I was told that my writing style is similar to her earlier work, so I had to read her debut novel to see if that is true. I don’t think it is (luckily for her, unluckily for me), but I will continue with ‘Bloody Women’ – several people have now recommended it o me.
It’s always interesting when people liken your style to another writer’s isn’t it… I was just talking to a friend about her yesterday, how she makes a lot happen very quickly, yet still gives us such clearly drawn characters. I’ve got her new one, “No Exit” waiting for me on my Kindle as we speak…
Oh, and I’ve downloaded the Polish book too, as your description intrigued me…
Love your opening paragraphs, Marina. I think I’m with you on this: characters don’t have to be likable, but they need to be compelling. There has to be some sort of emotional hook for me to latch onto.
I’m not familiar with the work of any of these three writers, but Madame Mephisto (great name) sounds quite a find.
I’m not sure British (or HR) people will like the book very much, as she doesn’t mince her words about the things she finds ‘fake’ and ‘annoying’ about life in the UK. Mind you, she is equally if not even more critical about life in Poland, and I recognise that all so well from my immigrant friends.
Having said that, you should hear the English-speaking expat community over here moaning about the Swiss and the French…

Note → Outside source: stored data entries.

(* ===== verification/Lossy.v ===== *)
(** * The lossy link: [lossy_udp.c]

    A pseudo-random generator decides, for each outbound datagram, whether
    it is handed to [sendto] or silently dropped.  A C [double] is an exact
    rational, an infinity or a NaN: [(double)(r >> 11)] is below 2^53 and
    the division by 2^53 is a power of two, so the quotient compared with
    the loss rate is exact. *)

From Stdlib Require Import QArith.
From S2P Require Import Prelude.
#[local] Open Scope Z_scope.
#[local] Open Scope cint_scope.

Inductive cdouble := Finite (q : Q) | PosInf | NegInf | NaN.

(** The C comparison [a < b]; false as soon as one side is a NaN. *)
Definition dlt (a b : cdouble) : bool :=
  match a, b with
  | NaN, _ | _, NaN => false
  | Finite p, Finite q => negb (Qle_bool q p)
  | NegInf, NegInf | PosInf, _ | _, NegInf => false
  | NegInf, _ | _, PosInf => true
  end.

Record lossy_link_t := {
  ll_fd : Z;
  ll_loss : cdouble;
  ll_rng : Z;
}.

(** [xs64]: the new state and the returned value. *)
Definition xs64 (s : Z) : Z * Z :=
  let x := s in
  let x := Z.lxor x (Z.shiftr x 12) in
  let x := Z.lxor x (u64 (Z.shiftl x 25)) in
  let x := Z.lxor x (Z.shiftr x 27) in
  (x, u64 (x * 2685821657736338717)).

Definition lossy_init (fd : Z) (loss : cdouble) (seed : Z) : lossy_link_t :=
  let l := {| ll_fd := fd; ll_loss := loss;
              ll_rng := if seed =? 0 then 88172645463393265 else seed |} in
  let l := if dlt (ll_loss l) (Finite 0)
           then {| ll_fd := ll_fd l; ll_loss := Finite 0; ll_rng := ll_rng l |} else l in
  if dlt (Finite 1) (ll_loss l)
  then {| ll_fd := ll_fd l; ll_loss := Finite 1; ll_rng := ll_rng l |} else l.

(** What a send does: nothing, and the length is returned as if it had
    been sent, or the datagram is handed to [sendto]. *)
Inductive send_action := Dropped (ret : Z) | Sent (dg : datagram).

Definition drop_threshold (r : Z) : cdouble :=
  Finite (Z.shiftr r 11 # 9007199254740992).

Definition lossy_send (l : lossy_link_t) (dg : datagram) : send_action * lossy_link_t :=
  let '(rng', r) := xs64 (ll_rng l) in
  let l' := {| ll_fd := ll_fd l; ll_loss := ll_loss l; ll_rng := rng' |} in
  let u := drop_threshold r in
  if dlt u (ll_loss l') then (Dropped (Z.of_nat (length (dg_bytes dg))), l')
  else (Sent dg, l').

(** ** The generator *)

Create HintDb width.

Lemma lxor_width w x y :
  0 ≤ w → in_width w x → in_width w y → in_width w (Z.lxor x y).
Proof.
  intros Hw Hx Hy. unfold in_width in *.
  assert (0 ≤ Z.lxor x y) by (apply Z.lxor_nonneg; lia).
  split; [done|].
  destruct (decide (Z.lxor x y = 0)) as [->|Hne]; [lia|].
  apply Z.log2_lt_pow2; [lia|].
  eapply Z.le_lt_trans; [apply Z.log2_lxor; lia|].
  assert (∀ z, 0 ≤ z < 2 ^ w → w ≠ 0 → Z.log2 z < w) as Hlog.
  { intros z Hz Hw0. destruct (decide (z = 0)) as [->|]; [simpl; lia|].
    apply Z.log2_lt_pow2; lia. }
  destruct (decide (w = 0)) as [->|]; [|apply Z.max_lub_lt; by apply Hlog].
  exfalso. apply Hne. change (2 ^ 0) with 1 in *.
  replace x with 0 by lia. replace y with 0 by lia. done.
Qed.

Lemma shiftr_width w x n : 0 ≤ n → in_width w x → in_width w (Z.shiftr x n).
Proof.
  unfold in_width. intros Hn Hx. rewrite Z.shiftr_div_pow2 by done.
  assert (1 ≤ 2 ^ n) by lia.
  split; [apply Z.div_pos; lia|]. eapply Z.le_lt_trans; [|apply Hx].
  apply Z.div_le_upper_bound; nia.
Qed.

(** A nonzero word differs from any proper right shift of itself, and from
    its left shift modulo 2^64: no xor of the generator yields zero. *)
Lemma lxor_shiftr_nonzero x n : 0 < n → 0 < x → Z.lxor x (Z.shiftr x n) ≠ 0.
Proof.
  intros Hn Hx He%Z.lxor_eq. revert He. rewrite Z.shiftr_div_pow2 by lia.
  assert (2 ≤ 2 ^ n) by (change 2 with (2 ^ 1) at 1; apply Z.pow_le_mono_r; lia).
  intros He. assert (x `div` 2 ^ n < x) by (apply Z.div_lt; lia). lia.
Qed.

Lemma lxor_shiftl_nonzero x : 0 < x < 2 ^ 64 → Z.lxor x (u64 (Z.shiftl x 25)) ≠ 0.
Proof.
  intros Hx He%Z.lxor_eq. rewrite Z.shiftl_mul_pow2 in He by lia. unfold uwrap in He.
  assert ((2 ^ 64 | (2 ^ 25 - 1) * x)) as Hdiv.
  { exists (x * 2 ^ 25 `div` 2 ^ 64).
    pose proof (Z.div_mod (x * 2 ^ 25) (2 ^ 64) ltac:(lia)). lia. }
  apply Z.gauss in Hdiv; [|by vm_compute].
  apply Z.divide_pos_le in Hdiv; lia.
Qed.

Lemma shl_width w x : 0 ≤ w → in_width w (uwrap w x).
Proof. apply uwrap_range. Qed.

#[local] Hint Resolve lxor_width shiftr_width shl_width : width.
#[local] Hint Extern 1 (_ ≤ _) => lia : width.

Lemma xs64_state_width s : in_width 64 s → in_width 64 (xs64 s).1.
Proof. intros. unfold xs64. simpl. auto 10 with width. Qed.

Lemma xs64_value_width s : in_width 64 (xs64 s).2.
Proof. unfold xs64. simpl. auto with width. Qed.

Lemma in_width_nonzero w x : in_width w x → x ≠ 0 → 0 < x < 2 ^ w.
Proof. unfold in_width. lia. Qed.

Lemma xs64_state_nonzero s : in_width 64 s → s ≠ 0 → (xs64 s).1 ≠ 0.
Proof.
  intros Hs Hs0. unfold xs64. simpl.
  set (x1 := Z.lxor s (Z.shiftr s 12)).
  assert (0 < x1 < 2 ^ 64) as H1.
  { apply in_width_nonzero; [unfold x1; auto with width|].
    apply lxor_shiftr_nonzero; [lia|]. unfold in_width in Hs. lia. }
  set (x2 := Z.lxor x1 _).
  assert (0 < x2 < 2 ^ 64) as H2.
  { apply in_width_nonzero; [|by apply lxor_shiftl_nonzero].
    apply lxor_width; [lia|unfold in_width; lia|apply shl_width; lia]. }
  apply lxor_shiftr_nonzero; lia.
Qed.

(** ** The link *)

(** A loss rate as [lossy_udp.h] documents it: a number from 0.0 to 1.0. *)
Definition is_rate (d : cdouble) : Prop :=
  match d with Finite q => (0 <= q <= 1)%Q | _ => False end.

(** The generator's state: 64 bits, never zero. *)
Definition generator_wf (l : lossy_link_t) : Prop := in_width 64 (ll_rng l) ∧ ll_rng l ≠ 0.

Definition link_wf (l : lossy_link_t) : Prop := generator_wf l ∧ is_rate (ll_loss l).

Lemma dlt_Finite p q : dlt (Finite p) (Finite q) = true ↔ (p < q)%Q.
Proof.
  simpl. rewrite negb_true_iff, <-not_true_iff_false, Qle_bool_iff.
  split; [apply Qnot_le_lt|apply Qlt_not_le].
Qed.

Lemma lossy_init_generator fd loss seed :
  in_width 64 seed → generator_wf (lossy_init fd loss seed).
Proof.
  intros Hs.
  assert (ll_rng (lossy_init fd loss seed) = if seed =? 0 then 88172645463393265 else seed) as Heq
    by (unfold lossy_init; simpl; repeat (case_match; simpl); done).
  unfold generator_wf. rewrite Heq. case_cond as E; [by vm_compute|]. split; [done|lia].
Qed.

(** The two clamps: a number within the range is kept, one outside it is
    moved to the nearer end, and a NaN passes both comparisons. *)
Lemma lossy_init_rate fd loss seed :
  ll_loss (lossy_init fd loss seed) =
  match loss with
  | Finite q => if dlt loss (Finite 0) then Finite 0
                else if dlt (Finite 1) loss then Finite 1 else Finite q
  | NegInf => Finite 0
  | PosInf => Finite 1
  | NaN => NaN
  end.
Proof.
  unfold lossy_init. cbn [ll_loss]. destruct loss as [q| | |]; try done.
  destruct (dlt (Finite q) (Finite 0)); cbn [ll_loss]; [done|].
  by destruct (dlt (Finite 1) (Finite q)).
Qed.

Lemma lossy_init_wf fd loss seed :
  in_width 64 seed → loss ≠ NaN → link_wf (lossy_init fd loss seed).
Proof.
  intros Hs Hnan. split; [by apply lossy_init_generator|]. rewrite lossy_init_rate.
  destruct loss as [q| | |]; try done.
  destruct (dlt (Finite q) (Finite 0)) eqn:E0; [done|].
  destruct (dlt (Finite 1) (Finite q)) eqn:E1; [done|].
  split; apply Qnot_lt_le; intros Hlt%dlt_Finite; congruence.
Qed.

Lemma lossy_init_keeps_rate fd q seed :
  (0 <= q <= 1)%Q → ll_loss (lossy_init fd (Finite q) seed) = Finite q.
Proof.
  intros [H0 H1]. rewrite lossy_init_rate.
  destruct (dlt (Finite q) (Finite 0)) eqn:E0; [by apply dlt_Finite, Qlt_not_le in E0|].
  destruct (dlt (Finite 1) (Finite q)) eqn:E1; [by apply dlt_Finite, Qlt_not_le in E1|done].
Qed.

Lemma lossy_send_link l dg :
  (lossy_send l dg).2 =
  {| ll_fd := ll_fd l; ll_loss := ll_loss l; ll_rng := (xs64 (ll_rng l)).1 |}.
Proof. unfold lossy_send. destruct (xs64 (ll_rng l)). by case_cond as E. Qed.

Lemma lossy_send_generator l dg : generator_wf l → generator_wf (lossy_send l dg).2.
Proof.
  intros (Hw & Hn). rewrite lossy_send_link.
  split; [by apply xs64_state_width|by apply xs64_state_nonzero].
Qed.

Lemma lossy_send_wf l dg : link_wf l → link_wf (lossy_send l dg).2.
Proof.
  intros (Hg & Hr). split; [by apply lossy_send_generator|]. by rewrite lossy_send_link.
Qed.

(** A NaN compares false with every threshold: nothing is dropped. *)
Lemma lossy_send_nan l dg : ll_loss l = NaN → (lossy_send l dg).1 = Sent dg.
Proof. intros Hl. unfold lossy_send. destruct (xs64 (ll_rng l)). simpl. by rewrite Hl. Qed.

Lemma drop_threshold_range r :
  in_width 64 r → (0 <= Z.shiftr r 11 # 9007199254740992 < 1)%Q.
Proof.
  intros Hr. rewrite Z.shiftr_div_pow2 by lia. unfold in_width in Hr.
  assert (0 ≤ r `div` 2 ^ 11) by (apply Z.div_pos; lia).
  assert (r `div` 2 ^ 11 < 9007199254740992) by (apply Z.div_lt_upper_bound; lia).
  unfold Qle, Qlt. simpl. lia.
Qed.

(** A link with rate 0 never drops: what the transfer theorems use. *)
Lemma lossy_send_rate_0 l dg q :
  (q <= 0)%Q → ll_loss l = Finite q → (lossy_send l dg).1 = Sent dg.
Proof.
  intros Hq Hl. unfold lossy_send. pose proof (xs64_value_width (ll_rng l)) as Hv.
  destruct (xs64 (ll_rng l)) as [x r]. simpl in Hv. unfold drop_threshold. simpl.
  rewrite Hl. case_cond as E; [|done]. apply dlt_Finite in E.
  apply drop_threshold_range in Hv as [Hv _].
  exfalso. eapply Qlt_not_le; [exact E|]. eapply Qle_trans; [exact Hq|exact Hv].
Qed.

(** The default rate of the client, 0.0, and a link with it. *)
Definition no_loss : cdouble := Finite 0.

Definition lossless (l : lossy_link_t) : Prop := ll_loss l = no_loss.

Lemma lossless_send l dg :
  lossless l → (lossy_send l dg).1 = Sent dg ∧ lossless (lossy_send l dg).2.
Proof.
  intros Hl. split; [apply (lossy_send_rate_0 l dg 0); [apply Qle_refl|done]|].
  by rewrite lossy_send_link.
Qed.

(** The loss rate means what its comment says at the ends of its range. *)
Lemma lossy_send_extremes l dg :
  (ll_loss l = Finite 0 → (lossy_send l dg).1 = Sent dg) ∧
  (ll_loss l = Finite 1 → (lossy_send l dg).1 = Dropped (Z.of_nat (length (dg_bytes dg)))).
Proof.
  split; intros Hl; [apply (lossy_send_rate_0 l dg 0); [apply Qle_refl|done]|].
  unfold lossy_send. pose proof (xs64_value_width (ll_rng l)) as Hv.
  destruct (xs64 (ll_rng l)) as [x r]. simpl in Hv. cbn [ll_loss]. rewrite Hl.
  apply drop_threshold_range in Hv as [_ Hv]. unfold drop_threshold.
  by rewrite (proj2 (dlt_Finite _ _) Hv).
Qed.

(** C37: the lossy link.  For every seed, zero included, [lossy_init] yields
    a nonzero 64-bit generator state, and every [lossy_send] keeps it so.
    For every loss argument but a NaN the rate is a number from 0.0 to 1.0
    (the argument itself when it already is one), and every [lossy_send]
    keeps it and the descriptor.  With rate 0.0 every datagram reaches
    [sendto]; with rate 1.0 none does, and the caller still sees the full
    length.  A NaN, which [atof] can return, passes both clamps: it stays the
    rate, outside the range, and nothing is ever dropped. *)
Theorem lossy_link_invariant fd loss seed dg l :
  in_width 64 seed → loss ≠ NaN → link_wf l →
  link_wf (lossy_init fd loss seed) ∧
  (is_rate loss → ll_loss (lossy_init fd loss seed) = loss) ∧
  link_wf (lossy_send l dg).2 ∧
  ll_loss (lossy_send l dg).2 = ll_loss l ∧ ll_fd (lossy_send l dg).2 = ll_fd l ∧
  (ll_loss l = Finite 0 → (lossy_send l dg).1 = Sent dg) ∧
  (ll_loss l = Finite 1 → (lossy_send l dg).1 = Dropped (Z.of_nat (length (dg_bytes dg)))) ∧
  (let l' := lossy_init fd NaN seed in
   generator_wf l' ∧ ll_loss l' = NaN ∧ ~ is_rate (ll_loss l') ∧ (lossy_send l' dg).1 = Sent dg).
Proof.
  intros Hs Hnan Hl.
  split; [by apply lossy_init_wf|]. split.
  { destruct loss as [q| | |]; try done. apply lossy_init_keeps_rate. }
  split; [by apply lossy_send_wf|]. split; [by rewrite lossy_send_link|].
  split; [by rewrite lossy_send_link|]. split; [apply lossy_send_extremes|].
  split; [apply lossy_send_extremes|].
  split; [by apply lossy_init_generator|]. rewrite lossy_init_rate. split; [done|].
  split; [by intros []|]. apply lossy_send_nan, lossy_init_rate.
Qed.

Lemma lossy_link_invariant_witness :
  link_wf (lossy_init 5 (Finite (3 # 2)) 0) ∧
  link_wf (lossy_send (lossy_init 5 no_loss 7)
             {| dg_dest := {| sin_addr := 16777343; sin_port := 80 |}; dg_bytes := [1; 2] |}).2.
Proof.
  destruct (lossy_link_invariant 5 (Finite (3 # 2)) 0
      {| dg_dest := {| sin_addr := 16777343; sin_port := 80 |}; dg_bytes := [1; 2] |}
      (lossy_init 5 no_loss 7)) as (H1 & _ & H2 & _).
  - by vm_compute.
  - done.
  - by apply lossy_init_wf.
  - split; [exact H1|exact H2].
Defined.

Ha! I must say I’d rather read about a boring middle-aged woman than man – marginally! I’ve reached the stage almost of banning any male ‘literary’ author over the age of 50 from the TBR… 😉
I did like Anna, though, in the Bauer book – though in this case I liked her husband more. I seem to be going against the consensus on this one – I found the psychic element tolerable because I enjoy Bauer’s writing style so much. I’d have hated it in a book by almost any other author, I suspect.
Ah, so you do like male characters as well, as in the case of Anna’s husband… I liked him too, and of course the detective, with all his flaws.
Really thoughtful reviews, and I totally agree that characters don’t need to be likeable – they just need to be human.
And it’s our faults that make us human, right? Thank you for your comment, Jo.
Quirky characters of either sex are my thing!
I like Madga “Magda is told that she is not getting jobs because she doesn’t smile, she is not ‘positive enough’ in the workplace, she refuses to play the silly team building games and speaks her mind too clearly for British politeness.” Dear, that’s the hard part of imported Anglo-Saxon corporate culture. It doesn’t work well in France, people are too cynical.
And I once worked for an American company with their ‘ra-ra-ra’ cheerleading style – that didn’t work well even in the UK!
Imagine with blasé French employees!
I completely agree that unlikeable characters are often guilty of displaying traits readers would rather not admit they have! Too true! I love them for that very reason. These sound like three intriguing novels, though the last one perhaps tempts me the most. It’s great to read reviews of books that I’ve never heard of before!
I am totally in agreement with your review of The Shut Eye, I really enjoy Belinda Bauer’s previous books but this one didn’t work quite as well for me. I’m a huge Helen FitzGerald fan but I haven’t read this debut yet…
I like the sound of Madame Mephisto. I’ve a couple of Helen FitzGerald’s books on my Kindle, but not this one. I kind of wondered why they were friends, seeing as they are SO different?